Configuring RSYNC for backups to AWS
Backups are important, we all understand this. Backups are also offered by most major services like Linode, which is a great failsafe. The problem that occurs when you have a need to use that backup to restore your system is that you are relying on Linode’s latest backup whenever that was (usually within 24 hours). For some a ~24 code restore is not an issue, but what if you wanted something a little more recent and stored offsite on a server of your choosing? This is where RSYNC and AWS come into play.
If you have been anywhere near a server or command line in linux then you probably have heard of RSYNC. While it may have the stigma of being something only uber geeks might use, it is very user-friendly and versatile. Let’s setup the scenario.
We have a custom build of code living in
/srv/portal on Server A. We want to backup this code on our AWS server (Server B) every hour. First we need to verify that Server A can run RSYNC and connect to Server B without requiring a password. Thankfully AWS requires that you setup a ssh key (.pem) file in order to connect. For our AWS session we created an Ubuntu server so our default user is
ubuntu. Connecting via ssh looks something like this:
ssh -i ~/.ssh/AWS_key.pem
So here is the breakdown:
ssh -i tells ssh that we want to point to a key file for our credentials. Our file is located in our home dir under
.ssh/. Next we give our username (ubuntu) and IP address of the server, pretty standard. If we connect successfully then we are good to go. Let’s move on to RSYNC!
Basic usage for RSYNC is:
rsync [OPTION...] [SRC] [DEST]
So, in our situation, we want to take everything in /srv/portal on Server A and put it in /srv/portal on Server B through ssh. Ok, deep breath, here we go.

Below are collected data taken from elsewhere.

(** What one turn of the loop does to the counters, the log and the
    console. *)
Lemma backfill_indicator_effect indicator c s :
  ∃ (u : nat) d lines s',
    backfill_indicator indicator c s =
      (Return (Counters (total_indicators c + 1) (updated_indicators c + u)
                        (total_resources c + u)), s')
    ∧ log s' = log s ++ d
    ∧ console s' = console s ++ lines
    ∧ count_log is_GET_resources d = (if checks_listing indicator then 1 else 0)%nat
    ∧ count_log linked d = u
    ∧ Forall (λ e, backfill_exchange e = true) d
    ∧ Forall (λ l, is_ResourceSummary l = false) lines.
Proof.
  unfold backfill_indicator, bind.
  destruct (needs_backfill_effect indicator s)
    as (b & d1 & l1 & s1 & -> & Hlog1 & Hcon1 & Hget1 & Hlink1 & Hd1 & Hl1).
  destruct b.
  - destruct (create_and_link_effect indicator
                (Counters (total_indicators c + 1) (updated_indicators c)
                          (total_resources c)) s1)
      as (u & d2 & l2 & s2 & -> & Hlog2 & Hcon2 & Hget2 & Hlink2 & Hd2 & Hl2).
    exists u, (d1 ++ d2), (l1 ++ l2), s2. split; [done|].
    rewrite Hlog2, Hlog1, Hcon2, Hcon1, !count_log_app, Hget1, Hget2, Hlink1, Hlink2.
    rewrite <- !(assoc_L (++)), !Forall_app.
    repeat split; try done.
  - exists 0%nat, d1, l1, s1. rewrite !Nat.add_0_r. done.
Qed.

Lemma backfill_loop_effect indicators c s :
  ∃ (u : nat) d lines s',
    for_each indicators backfill_indicator c s =
      (Return (Counters (total_indicators c + length indicators)
                        (updated_indicators c + u) (total_resources c + u)), s')
    ∧ log s' = log s ++ d
    ∧ console s' = console s ++ lines
    ∧ count_log is_GET_resources d = length (List.filter checks_listing indicators)
    ∧ count_log linked d = u
    ∧ Forall (λ e, backfill_exchange e = true) d
    ∧ Forall (λ l, is_ResourceSummary l = false) lines.
Proof.
  revert c s. induction indicators as [|indicator indicators IH]; intros c s.
  - exists 0%nat, [], [], s. rewrite !Nat.add_0_r, !app_nil_r.
    split; [by destruct c|]. repeat split; constructor.
  - cbn [for_each]. unfold bind.
    destruct (backfill_indicator_effect indicator c s)
      as (u1 & d1 & l1 & s1 & -> & Hlog1 & Hcon1 & Hget1 & Hlink1 & Hd1 & Hl1).
    destruct (IH (Counters (total_indicators c + 1) (updated_indicators c + u1)
                           (total_resources c + u1)) s1)
      as (u2 & d2 & l2 & s2 & -> & Hlog2 & Hcon2 & Hget2 & Hlink2 & Hd2 & Hl2).
    exists (u1 + u2)%nat, (d1 ++ d2), (l1 ++ l2), s2.
    cbn [total_indicators updated_indicators total_resources length].
    split; [do 3 f_equal; lia|].
    rewrite Hlog2, Hlog1, Hcon2, Hcon1, !count_log_app, Hget1, Hget2, Hlink1, Hlink2.
    rewrite <- !(assoc_L (++)), !Forall_app.
    repeat split; try done.
    cbn [List.filter]. by destruct (checks_listing indicator).
Qed.

(** The paginated fetch never raises, only issues paginated GETs and
    prints nothing. *)
Lemma pagination_loop_effect fuel all_indicators skip s :
  ∃ o d s',
    pagination_loop fuel all_indicators skip s = (o, s')
    ∧ (∀ e, o ≠ Raise e)
    ∧ log s' = log s ++ d
    ∧ console s' = console s
    ∧ Forall (λ e, is_GET_indicators e = true) d.
Proof.
  revert all_indicators skip s.
  induction fuel as [|fuel IH]; intros all_indicators skip s.
  - exists OutOfFuel, [], s. rewrite app_nil_r. repeat split; [done|constructor].
  - cbn [pagination_loop]. unfold bind, try_except. rewrite requests_eq.
    destruct (serve _ (world s)) as [[[c l]|] w]; cbn [status_code json ret].
    + case_bool_decide; [destruct l as [|i l]|].
      * eexists _, _, _. split; [done|]. split; [done|]. split; [delta|].
        split; [done|]. by repeat constructor.
      * simpl.
        match goal with
        | |- context [pagination_loop fuel ?a ?k ?s1] =>
          destruct (IH a k s1) as (o & d & s' & -> & Ho & Hlog & Hcon & Hd)
        end.
        exists o, ((GET_indicators (Some skip) limit, Some c) :: d), s'.
        split; [done|]. split; [done|]. rewrite Hlog, Hcon.
        split; [delta|]. split; [done|]. by constructor.
      * eexists _, _, _. split; [done|]. split; [done|]. split; [delta|].
        split; [done|]. by repeat constructor.
    + eexists _, _, _. split; [done|]. split; [done|]. split; [delta|].
      split; [done|]. by repeat constructor.
Qed.

Lemma count_log_other (P Q : exchange → bool) d :
  Forall (λ e, P e = true) d → (∀ e, P e = true → Q e = false) →
  count_log Q d = 0%nat.
Proof. intros Hd HPQ. apply count_log_zero. eapply Forall_impl; eauto. Qed.

Lemma add_resources_to_all_indicators_effect fuel s :
  ∃ o d lines s',
    add_resources_to_all_indicators fuel s = (o, s')
    ∧ (∀ e, o ≠ Raise e)
    ∧ log s' = log s ++ d
    ∧ console s' = console s ++ lines
    ∧ Forall (λ e, is_POST_indicators e = false) d
    ∧ (∀ t u r, ResourceSummary t u r ∈ lines → u = r ∧ u = count_log linked d)
    ∧ match get_all_indicators_with_pagination fuel (printed s AddingResources) with
      | (Return indicators, _) =>
        count_log is_GET_resources d = length (List.filter checks_listing indicators)
        ∧ o = Return (bool_decide (0 < count_log linked d)%nat)
      | (_, _) => count_log is_GET_resources d = 0%nat ∧ o = OutOfFuel
      end.
Proof.
  unfold add_resources_to_all_indicators, bind at 1 2. cbn [print].
  fold (printed s AddingResources).
  unfold get_all_indicators_with_pagination.
  destruct (pagination_loop_effect fuel [] 0%nat (printed s AddingResources))
    as (o0 & d0 & s0 & -> & Ho0 & Hlog0 & Hcon0 & Hd0).
  cbn [log console printed] in Hlog0, Hcon0.
  assert (count_log is_GET_resources d0 = 0%nat) as Hget0.
  { eapply count_log_other; [done|]. by intros [[] ?]. }
  assert (count_log linked d0 = 0%nat) as Hlink0.
  { eapply count_log_other; [done|]. by intros [[] ?]. }
  assert (Forall (λ e, is_POST_indicators e = false) d0) as Hpost0.
  { eapply Forall_impl; [done|]. by intros [[] ?]. }
  destruct o0 as [indicators|e|].
  - destruct indicators as [|indicator indicators].
    + eexists _, d0, _, _. split; [done|]. split; [done|].
      split; [by cbn|]. split; [cbn; by rewrite Hcon0, <- (assoc_L (++))|].
      split; [done|]. rewrite Hlink0, Hget0. split; [|done].
      intros t u r Hin. rewrite !elem_of_app, !list_elem_of_singleton in Hin.
      by destruct Hin.
    + unfold bind. cbn [print].
      match goal with
      | |- context [for_each ?l backfill_indicator ?c ?s1] =>
        destruct (backfill_loop_effect l c s1)
          as (u & d & lines & s' & -> & Hlog & Hcon & Hget & Hlink & Hd & Hlines)
      end.
      cbn [log console world updated_indicators total_resources total_indicators]
        in *.
      eexists _, (d0 ++ d), _, _. split; [done|]. split; [done|].
      split; [cbn; by rewrite Hlog, Hlog0, <- (assoc_L (++))|].
      split; [cbn; rewrite Hcon, Hcon0, <- !(assoc_L (++)); done|].
      rewrite !count_log_app, Hget0, Hlink0, Hlink, Hget. cbn [Nat.add].
      split; [|split; [|done]].
      * apply Forall_app. split; [done|].
        eapply Forall_impl; [done|]. intros [[] ?]; done.
      * intros t u' r Hin.
        rewrite !elem_of_app, !list_elem_of_singleton in Hin.
        destruct Hin as [Hin|[Hin|[Hin|Hin]]]; try done.
        -- rewrite Forall_forall in Hlines. by apply Hlines in Hin.
        -- by injection Hin as -> -> ->.
  - by destruct (Ho0 e).
  - eexists _, d0, [AddingResources], _. split; [done|]. split; [done|].
    split; [done|]. split; [done|]. split; [done|].
    split; [|done]. intros t u r Hin. apply list_elem_of_singleton in Hin. done.
Qed.

End Backfill.

(** ** The import pass *)

Section ImportEffects.

Context {W : Type} `{!Services W}.
Implicit Types s : state W.

Lemma only_exchanges_refl P s : only_exchanges P s s.
Proof. exists []. by rewrite app_nil_r. Qed.

Lemma only_exchanges_trans P s0 s1 s2 :
  only_exchanges P s0 s1 → only_exchanges P s1 s2 → only_exchanges P s0 s2.
Proof.
  intros (d1 & Hl1 & Hc1 & Hd1) (d2 & Hl2 & Hc2 & Hd2).
  exists (d1 ++ d2). rewrite Hl2, Hl1, Hc2, Hc1, Forall_app.
  by rewrite <- (assoc_L (++)).
Qed.

Lemma only_exchanges_logged P s r st w :
  P (r, st) = true → only_exchanges P s (logged s r st w).
Proof. intros HP. exists [(r, st)]. repeat split; by repeat constructor. Qed.

Lemma only_exchanges_weaken (P Q : exchange → bool) s0 s :
  (∀ e, P e = true → Q e = true) →
  only_exchanges P s0 s → only_exchanges Q s0 s.
Proof.
  intros HPQ (d & Hl & Hc & Hd). exists d. repeat split; try done.
  eapply Forall_impl; eauto.
Qed.

(** The domain phase only posts domains. *)
Lemma import_domain_effect names domain_json m s :
  ∃ m' s', import_domain names domain_json m s = (Return m', s')
           ∧ only_exchanges is_POST_domains s s'.
Proof.
  unfold import_domain. case_bool_decide.
  - exists m, s. split; [done|]. apply only_exchanges_refl.
  - unfold bind. rewrite create_domain_eq.
    destruct (serve _ (world s)) as [o w]. cbn iota beta.
    destruct (truthy _); eexists _, _; (split; [done|]);
      by apply only_exchanges_logged.
Qed.

Lemma import_domains_effect names domains m s :
  ∃ m' s', for_each domains (import_domain names) m s = (Return m', s')
           ∧ only_exchanges is_POST_domains s s'.
Proof.
  apply (for_each_returns (λ _ _ s', only_exchanges is_POST_domains s s'));
    [|apply only_exchanges_refl].
  intros domain_json _ m1 s1 H1.
  destruct (import_domain_effect names domain_json m1 s1) as (m2 & s2 & ? & ?).
  exists m2, s2. eauto using only_exchanges_trans.
Qed.

Lemma indicators_counted_refl s c : indicators_counted s c c s.
Proof. exists []. rewrite !app_nil_r, count_log_nil. repeat split; [done|lia]. Qed.

Lemma indicators_counted_trans s0 c0 s1 c1 s2 c2 :
  indicators_counted s0 c0 c1 s1 → indicators_counted s1 c1 c2 s2 →
  indicators_counted s0 c0 c2 s2.
Proof.
  intros (d1 & Hl1 & Hc1 & Hd1 & Hn1) (d2 & Hl2 & Hc2 & Hd2 & Hn2).
  exists (d1 ++ d2).
  rewrite Hl2, Hl1, Hc2, Hc1, Forall_app, count_log_app, Hn2, Hn1.
  rewrite <- (assoc_L (++)). repeat split; try done. lia.
Qed.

rsync -avz -e "ssh -i /root/.ssh/AWS_key.pem" /srv/portal/ firstname.lastname@example.org:/home/srv/portal
-a = archive mode. This is actually a shortcut for -rlptgoD which means:
- recurse into directories
- copy symlinks as symlinks
- keep partially transferred files
- preserve modification times
- preserve group
- preserve owner
- preserve device files, preserve special files
I don’t know about you, but, I would much rather just type -a.
-v = increase verbosity
-z = compress file data during the transfer. This is great if you do not want to tarball everything first.
-e = specifies the remote shell to use, in our case we are telling RSYNC to use SSH. It is important to have the SSH command in quotes and also do not rely on shortcuts like “~/” for your home directory. The paths must be absolute.
Note the ending slash on /srv/portal/. This is important so that we are taking the files within the directory and not the directory as well. On Server B we place these files within the ubuntu user’s home directory, which is fine, but you could also create a symlink and place the files anywhere.
Test this on the command line and verify that everything is copying. Note that the first time you run this EVERY FILE will be copied over. We are using RSYNC because after the first time, it only copies over the DIFFs of the files that have changed. This is much more preferable than setting up an FTP script to copy all of the files every time.
Now that you have a working RSYNC command, it is time to put it into a cron job. On a majority of systems you will run
crontab -e to edit your cron jobs. A lot of people get weary when trying to setup a cron job, as long as you have google, cron is not a big deal.
Taken straight from debian-administration.org
The format of these files is fairly simple to understand. Each line is a collection of six fields separated by spaces.
The fields are:
- The number of minutes after the hour (0 to 59)
- The hour in military time (24 hour) format (0 to 23)
- The day of the month (1 to 31)
- The month (1 to 12)
- The day of the week(0 or 7 is Sun, or use name)
- The command to run
More graphically they would look like this:
* * * * * Command to be executed - - - - - | | | | | | | | | +----- Day of week (0-7) | | | +------- Month (1 - 12) | | +--------- Day of month (1 - 31) | +----------- Hour (0 - 23) +------------- Min (0 - 59)
To run a script every hour on the hour, it would look like this:
# Run the `something` command every hour on the hour 0 * * * * /sbin/something
so let consolidate our command into a script called
#!/bin/bash rsync -avz -e "ssh -i /root/.ssh/AWS_key.pem" /srv/portal/ email@example.com:/home/srv/portal
Place the script in
/usr/local/bin and then modify your cron job to point to it. Voila! Now every hour you will have an up-to-date version of
/srv/portal on your AWS server.